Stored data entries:
Lemma filter_ignores_type_witness :
  recommendationFilter (JObject (<[js "type" := str "hodl"]> untyped))
  = recommendationFilter (JObject untyped)
  ∧ recommendationFilter (JObject (delete (js "type") untyped))
    = recommendationFilter (JObject untyped)
  ∧ filteredRecommendations [JObject (<[js "type" := str "hodl"]> untyped)]
    = Normal [JObject (<[js "type" := str "hodl"]> untyped)]
  ∧ filteredRecommendations [JObject (delete (js "type") untyped)]
    = Normal [JObject (delete (js "type") untyped)].
Proof.
  destruct (filter_ignores_type untyped (str "hodl")) as (Hset & Hdel & Hkept).
  split; [exact Hset|]. split; [exact Hdel|].
  apply Hkept.
  - candidate_record.
  - vm_compute; reflexivity.
  - left; split; [split|]; vm_compute; discriminate.
  - exists (js "user1"); split; vm_compute; [reflexivity|discriminate].
  - split; [split|]; vm_compute; discriminate.
Defined.


(** ** The history formatter *)

Lemma formatRecommendations_run (a : Ref) (w : World) :
  formatRecommendations a w
  = (Normal (Array_join [10] (map contentString (rev (heap w !!! a)))),
     {| heap := alter (@rev Memory.t) a (heap w); calls := calls w |}).
Proof.
  unfold formatRecommendations, Array_reverse, Array_map.
  unfold mbind, mret, M_MBind, M_MRet, M_bind, M_ret.
  cbn [heap calls]. rewrite !lookup_total_alt, lookup_alter_eq.
  by destruct (heap w !! a).
Qed.

Lemma Array_join_concat (sep x : JsString) (rest : list JsString) :
  Array_join sep (x :: rest) = x ++ concat (map (app sep) rest).
Proof.
  revert x. induction rest as [|y rest IH]; intros x.
  - simpl. by rewrite app_nil_r.
  - change (Array_join sep (x :: y :: rest))
      with (x ++ sep ++ Array_join sep (y :: rest)).
    rewrite IH. simpl. by rewrite <- !app_assoc.
Qed.

Lemma contentString_texts (l : list Memory.t) (texts : list JsString) :
  map (fun rec => Content.content (Memory.content rec)) l
  = map Content.Text texts →
  map contentString l = texts.
Proof.
  revert texts. induction l as [|m l IH]; intros [|t texts]; simpl; try done.
  intros [= Hm Hl]. unfold contentString at 1. rewrite Hm.
  f_equal. by apply IH.
Qed.

(** C5: called on an array of memories whose [content.content] are the
    texts [texts], in the order of the store, the formatter returns
    those texts in reverse order with a newline between one and the
    next: for three memories of texts x, y and z it returns z, a
    newline, y, a newline, x; and for the empty array the empty string,
    without an exception.  A lone memory gives its text, or, when its
    [content.content] is not a string, that value spelled out
    (undefined when there is none). *)
Theorem formatRecommendations_reverses_maps_joins
    (h : gmap Ref (list Memory.t)) (a : Ref) (l : list Memory.t) :
  h !! a = Some l →
  (∀ texts,
     map (fun rec => Content.content (Memory.content rec)) l
     = map Content.Text texts →
     result (formatRecommendations a) h
     = Normal match rev texts with
              | [] => []
              | t :: ts => t ++ concat (map (fun s => 10 :: s) ts)
              end
     ∧ (∀ x y z, texts = [x; y; z] →
          result (formatRecommendations a) h
          = Normal (z ++ [10] ++ y ++ [10] ++ x))
     ∧ (texts = [] → result (formatRecommendations a) h = Normal []))
  ∧ (∀ m, l = [m] →
       result (formatRecommendations a) h
       = Normal match Content.content (Memory.content m) with
                | Content.Text s => s
                | Content.Undefined => js "undefined"
                | Content.Null => js "null"
                | Content.Boolean true => js "true"
                | Content.Boolean false => js "false"
                | Content.Printed printed => printed
                end).
Proof.
  intros Hl.
  assert (Hrun : result (formatRecommendations a) h
                 = Normal (Array_join [10] (map contentString (rev l)))).
  { unfold result. rewrite formatRecommendations_run. cbn [fst heap].
    by rewrite (lookup_total_correct _ _ _ Hl). }
  split.
  - intros texts Htexts. apply contentString_texts in Htexts.
    rewrite map_rev, Htexts in Hrun.
    assert (Hgen : result (formatRecommendations a) h
                   = Normal match rev texts with
                            | [] => []
                            | t :: ts => t ++ concat (map (fun s => 10 :: s) ts)
                            end).
    { rewrite Hrun. destruct (rev texts) as [|t ts]; [done|].
      by rewrite Array_join_concat. }
    split; [exact Hgen|]. split.
    + intros x y z ->. rewrite Hrun. reflexivity.
    + intros ->. rewrite Hrun. reflexivity.
  - intros m ->. rewrite Hrun. reflexivity.
Qed.
(** [tag_compare]: an ordered dictionary with exactly the keys of
    [BEETS_TO_LABEL], in that order.  It is a total map on [FieldKey];
    iteration follows [BEETS_TO_LABEL]. *)
Definition TagCompare : Type := FieldKey -> Entry.

Definition tc_update (tc : TagCompare) (key : FieldKey) (f : Entry -> Entry)
  : TagCompare :=
  fun k => if FieldKey_eqb k key then f (tc k) else tc k.

Definition set_origin (v : str) (e : Entry) : Entry :=
  {| tagged := tagged e; active := active e; origin := v |}.

Definition set_active (b : bool) (e : Entry) : Entry :=
  {| tagged := tagged e; active := b; origin := origin e |}.

Definition tc_items (tc : TagCompare) : list (FieldKey * Entry) :=
  map (fun kl => (fst kl, tc (fst kl))) BEETS_TO_LABEL.

(** Where the origin file is, or would be: the first path of the sorted
    glob, or [Path(base) / self.origin_file]. *)
Inductive OriginPath : Type :=
  | Globbed (path : string)
  | Joined (base file : string).

(** [task_info], a dictionary whose keys other than [origin_path] may be
    absent. *)
Record TaskInfo : Type := {
  ti_origin_path : OriginPath;
  ti_missing_origin : option bool;
  ti_tag_compare : option TagCompare;
  ti_conflict : option bool
}.

(** The exceptions that appear in the model. *)
Inductive Exn : Type := KeyError | AttributeError | TypeError | ValueError.

(** ** [import_task_start]

    The handler is given twice.  [import_task_start] is what it leaves when
    it returns: the conversion [int(origin_value)] is taken at the value it
    returns, [py_int].  [import_task_start_exn] follows the same code with
    the [ValueError] that the conversion can raise, and says what the
    handler leaves when the exception ends it.  The two are proved to agree
    whenever no exception is raised, and the inputs on which one is raised
    are characterised, in the section on the handler and its exception. *)

Section ImportTask.

Variable self : OriginQuery.

(** The first loop: one entry per key of [BEETS_TO_LABEL], from the
    host's [likelies]. *)
Definition init_tag_compare (likelies : FieldKey -> PyVal) : TagCompare :=
  fun tag =>
    {| tagged := py_str (likelies tag);
       active := str_in (key_name tag) (extra_tags self);
       origin := [] |}.

(** One turn of the loop over the matches; the state is [tag_compare] and
    the local [conflict]. *)
Definition match_step (st : TagCompare * bool) (kv : FieldKey * str)
  : TagCompare * bool :=
  let '(tag_compare, conflict) := st in
  let '(key, value) := kv in
  if nonempty (origin (tag_compare key)) then st
  else
    let tagged_value := tagged (tag_compare key) in
    let origin_value := sanitize_value (key_name key) value in
    let tag_compare' := tc_update tag_compare key (set_origin origin_value) in
    if negb (str_in (key_name key) CONFLICT_FIELDS)
       || negb (nonempty tagged_value) || negb (nonempty origin_value)
    then (tag_compare', conflict)
    else
      let '(tagged_value, origin_value) :=
        if String.eqb (key_name key) "catalognum"
        then (normalize_catno tagged_value, normalize_catno origin_value)
        else (tagged_value, origin_value) in
      if negb (str_eqb tagged_value origin_value)
      then (tag_compare', true)
      else (tag_compare', conflict).

Definition run_matches (matches : list (FieldKey * str))
  (st : TagCompare * bool) : TagCompare * bool :=
  fold_left match_step matches st.

(** The value assigned to [item[tag]], when the conversion of the year
    returns. *)
Definition value_to_write (tag : FieldKey) (origin_value : str) : PyVal :=
  if String.eqb (key_name tag) "year" && nonempty origin_value then
    if isdigit origin_value then PInt (py_int origin_value)
    else PStr []
  else PStr origin_value.

(** One turn of the loop over [tag_compare.items()]. *)
Definition write_tag (item : Item) (te : FieldKey * Entry) : Item :=
  let '(tag, entry) := te in
  if negb (str_in (key_name tag) (extra_tags self)) then item
  else <[key_name tag := value_to_write tag (origin entry)]> item.

Definition write_origin (tag_compare : TagCompare) (item : Item) : Item :=
  fold_left write_tag (tc_items tag_compare) item.

(** The body of the loop over [task.items]: the writes, then the media
    removal workaround. *)
Definition update_item (tag_compare : TagCompare) (item : Item)
  : TagCompare * Item :=
  let item1 := write_origin tag_compare item in
  if negb (preserve_media_with_catalognum self)
     && truthy (item_get item1 "media")
     && truthy (item_get item1 "catalognum")
  then (tc_update tag_compare media (set_active false),
        delete "media" item1)
  else (tag_compare, item1).

Fixpoint update_items (tag_compare : TagCompare) (items : list Item)
  : TagCompare * list Item :=
  match items with
  | [] => (tag_compare, [])
  | item :: rest =>
      let '(tag_compare1, item') := update_item tag_compare item in
      let '(tag_compare2, rest') := update_items tag_compare1 rest in
      (tag_compare2, item' :: rest')
  end.

(** [import_task_start].  [base] is the common parent directory of the
    task's paths, [origin_glob] the sorted result of the glob under it,
    [fs] the content of the files, [likelies] the host's
    [current_metadata(task.items)] and [items] the task's items.  The
    result is the [task_info] stored under the task and the items as the
    handler leaves them. *)
Definition import_task_start (fs : string -> OriginFile) (base : string)
  (origin_glob : list string) (likelies : FieldKey -> PyVal)
  (items : list Item) : TaskInfo * list Item :=
  match origin_glob with
  | [] =>
      ({| ti_origin_path := Joined base (origin_file self);
          ti_missing_origin := Some true;
          ti_tag_compare := None;
          ti_conflict := None |}, items)
  | origin_path :: _ =>
      let '(tag_compare, conflict) :=
        run_matches (run_match_fn (match_fn self) (fs origin_path))
                    (init_tag_compare likelies, false) in
      let '(tag_compare', items') :=
        if negb conflict || use_origin_on_conflict self
        then update_items tag_compare items
        else (tag_compare, items) in
      ({| ti_origin_path := Globbed origin_path;
          ti_missing_origin := None;
          ti_tag_compare := Some tag_compare';
          ti_conflict := if conflict then Some true else None |}, items')
  end.

(** The same code with the exception.  The value assigned to [item[tag]],
    or the [ValueError] of [int]. *)
Definition value_to_write_exn (tag : FieldKey) (origin_value : str)
  : Exn + PyVal :=
  if String.eqb (key_name tag) "year" && nonempty origin_value then
    if isdigit origin_value then
      match int_of_digits origin_value with
      | Some n => inr (PInt n)
      | None => inl ValueError
      end
    else inr (PStr [])
  else inr (PStr origin_value).

(** The loop over [tag_compare.items()] for one item: the item as the loop
    leaves it, and the exception that ended it, if any. *)
Fixpoint write_tags_exn (entries : list (FieldKey * Entry)) (item : Item)
  : Item * option Exn :=
  match entries with
  | [] => (item, None)
  | (tag, entry) :: rest =>
      if negb (str_in (key_name tag) (extra_tags self))
      then write_tags_exn rest item
      else
        match value_to_write_exn tag (origin entry) with
        | inl e => (item, Some e)
        | inr v => write_tags_exn rest (<[key_name tag := v]> item)
        end
  end.

Definition update_item_exn (tag_compare : TagCompare) (item : Item)
  : TagCompare * Item * option Exn :=
  match write_tags_exn (tc_items tag_compare) item with
  | (item1, Some e) => (tag_compare, item1, Some e)
  | (item1, None) =>
      if negb (preserve_media_with_catalognum self)
         && truthy (item_get item1 "media")
         && truthy (item_get item1 "catalognum")
      then (tc_update tag_compare media (set_active false),
            delete "media" item1, None)
      else (tag_compare, item1, None)
  end.

(** The loop over [task.items]: an exception leaves the items that follow
    as they were. *)
Fixpoint update_items_exn (tag_compare : TagCompare) (items : list Item)
  : TagCompare * list Item * option Exn :=
  match items with
  | [] => (tag_compare, [], None)
  | item :: rest =>
      match update_item_exn tag_compare item with
      | (tag_compare1, item', Some e) => (tag_compare1, item' :: rest, Some e)
      | (tag_compare1, item', None) =>
          let '(tag_compare2, rest', e) := update_items_exn tag_compare1 rest in
          (tag_compare2, item' :: rest', e)
      end
  end.

(** [import_task_start] with its exception: the stored [task_info] and the
    items as the handler leaves them, and the exception that ended it, if
    any. *)
Definition import_task_start_exn (fs : string -> OriginFile) (base : string)
  (origin_glob : list string) (likelies : FieldKey -> PyVal)
  (items : list Item) : TaskInfo * list Item * option Exn :=
  match origin_glob with
  | [] =>
      ({| ti_origin_path := Joined base (origin_file self);
          ti_missing_origin := Some true;
          ti_tag_compare := None;
          ti_conflict := None |}, items, None)
  | origin_path :: _ =>
      let '(tag_compare, conflict) :=
        run_matches (run_match_fn (match_fn self) (fs origin_path))
                    (init_tag_compare likelies, false) in
      let '(tag_compare', items', e) :=
        if negb conflict || use_origin_on_conflict self
        then update_items_exn tag_compare items
        else (tag_compare, items, None) in
      ({| ti_origin_path := Globbed origin_path;
          ti_missing_origin := None;
          ti_tag_compare := Some tag_compare';
          ti_conflict := if conflict then Some true else None |}, items', e)
  end.

End ImportTask.

(** ** [__init__]: the choice of the matching function (lines 107-119) *)

(** [s[i:]] for [i = s.rfind(".")], when there is a dot. *)
Fixpoint from_last_dot (s : string) : option string :=
  match s with
  | EmptyString => None
  | String c s' =>
      match from_last_dot s' with
      | Some t => Some t
      | None => if Ascii.eqb c "." then Some s else None
      end
  end.

(** [Path.suffix], from the final component [name] of the path: the text
    from the last dot on, when that dot is neither the first nor the last
    character. *)
Definition suffix (name : string) : string :=
  match name with
  | EmptyString => EmptyString
  | String _ rest =>
      match from_last_dot rest with
      | Some t => if Nat.leb 2 (String.length t) then t else EmptyString
      | None => EmptyString
      end
  end.

(** [s[1:]]. *)
Definition drop_first (s : string) : string :=
  match s with
  | EmptyString => EmptyString
  | String _ s' => s'
  end.

(** [view.as_choice(choices)] on a configured string: the value when it is
    one of the choices; [None] stands for the [ConfigValueError] it raises
    otherwise, which [__init__] does not catch. *)
Definition as_choice (choices : list string) (v : string) : option string :=
  if str_in v choices then Some v else None.

(** The three generator methods. *)
Inductive Matcher : Type := match_json_m | match_yaml_m | match_text_m.

(** The [try] block: [configured] is the value of [origin_type] in the
    configuration, [None] when the option is not set ([NotFoundError]);
    [name] is [self.origin_file.name]. *)
Definition resolve_origin_type (configured : option string) (name : string)
  : option string :=
  match configured with
  | Some v => option_map lower (as_choice ["yaml"; "json"; "text"] v)
  | None => Some (drop_first (lower (suffix name)))
  end.

Definition choose_match_fn (origin_type : string) : Matcher :=
  if String.eqb origin_type "json" then match_json_m
  else if String.eqb origin_type "yaml" then match_yaml_m
  else match_text_m.

Definition init_match_fn (configured : option string) (name : string)
  : option Matcher :=
  option_map choose_match_fn (resolve_origin_type configured name).

(** ** A concrete regular expression and a concrete JSON path

    Used by the examples below. *)

Fixpoint strip_prefix (pre s : str) : option str :=
  match pre, s with
  | [], _ => Some s
  | a :: pre', b :: s' => if N.eqb a b then strip_prefix pre' s' else None
  | _ :: _, [] => None
  end.

(** The pattern made of a literal prefix [pre] followed by one group that
    takes any characters: a line (it holds no newline once stripped) matches
    when it starts with [pre], and group 1 is the rest of the line. *)
Definition prefix_pattern (pre : str) : Regex := strip_prefix pre.

Fixpoint dict_get (d : list (PyVal * PyVal)) (field : str) : list PyVal :=
  match d with
  | [] => []
  | (PStr k, v) :: rest =>
      if str_eqb k field then [v] else dict_get rest field
  | _ :: rest => dict_get rest field
  end.

(** The path [field]: the value under that key of a top-level mapping (whose
    keys are distinct), nothing on any other document. *)
Definition field_path (field : str) : JsonPath :=
  fun data =>
    match data with
    | PDict d => dict_get d field
    | _ => []
    end.

(** ** Notions used to state the properties *)

Definition all_chars (p : N -> bool) (s : str) : bool := forallb p s.

Definition first_char (s : str) : option N :=
  match s with
  | [] => None
  | c :: _ => Some c
  end.

Fixpoint last_char (s : str) : option N :=
  match s with
  | [] => None
  | c :: s' =>
      match last_char s' with
      | Some d => Some d
      | None => Some c
      end
  end.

• YOUR TASK
Could you retype exactly the lines above, starting at the line that contains "destruct (filter_ignores_type untyped" and ending at the line that contains "unfold mbind, mret, M_MBind, M_MRet, M_bind, M_ret.", and nothing more?

• SOLUTION TO THIS TASK
  destruct (filter_ignores_type untyped (str "hodl")) as (Hset & Hdel & Hkept).
  split; [exact Hset|]. split; [exact Hdel|].
  apply Hkept.
  - candidate_record.
  - vm_compute; reflexivity.
  - left; split; [split|]; vm_compute; discriminate.
  - exists (js "user1"); split; vm_compute; [reflexivity|discriminate].
  - split; [split|]; vm_compute; discriminate.
Defined.


(** ** The history formatter *)

Lemma formatRecommendations_run (a : Ref) (w : World) :
  formatRecommendations a w
  = (Normal (Array_join [10] (map contentString (rev (heap w !!! a)))),
     {| heap := alter (@rev Memory.t) a (heap w); calls := calls w |}).
Proof.
  unfold formatRecommendations, Array_reverse, Array_map.
  unfold mbind, mret, M_MBind, M_MRet, M_bind, M_ret.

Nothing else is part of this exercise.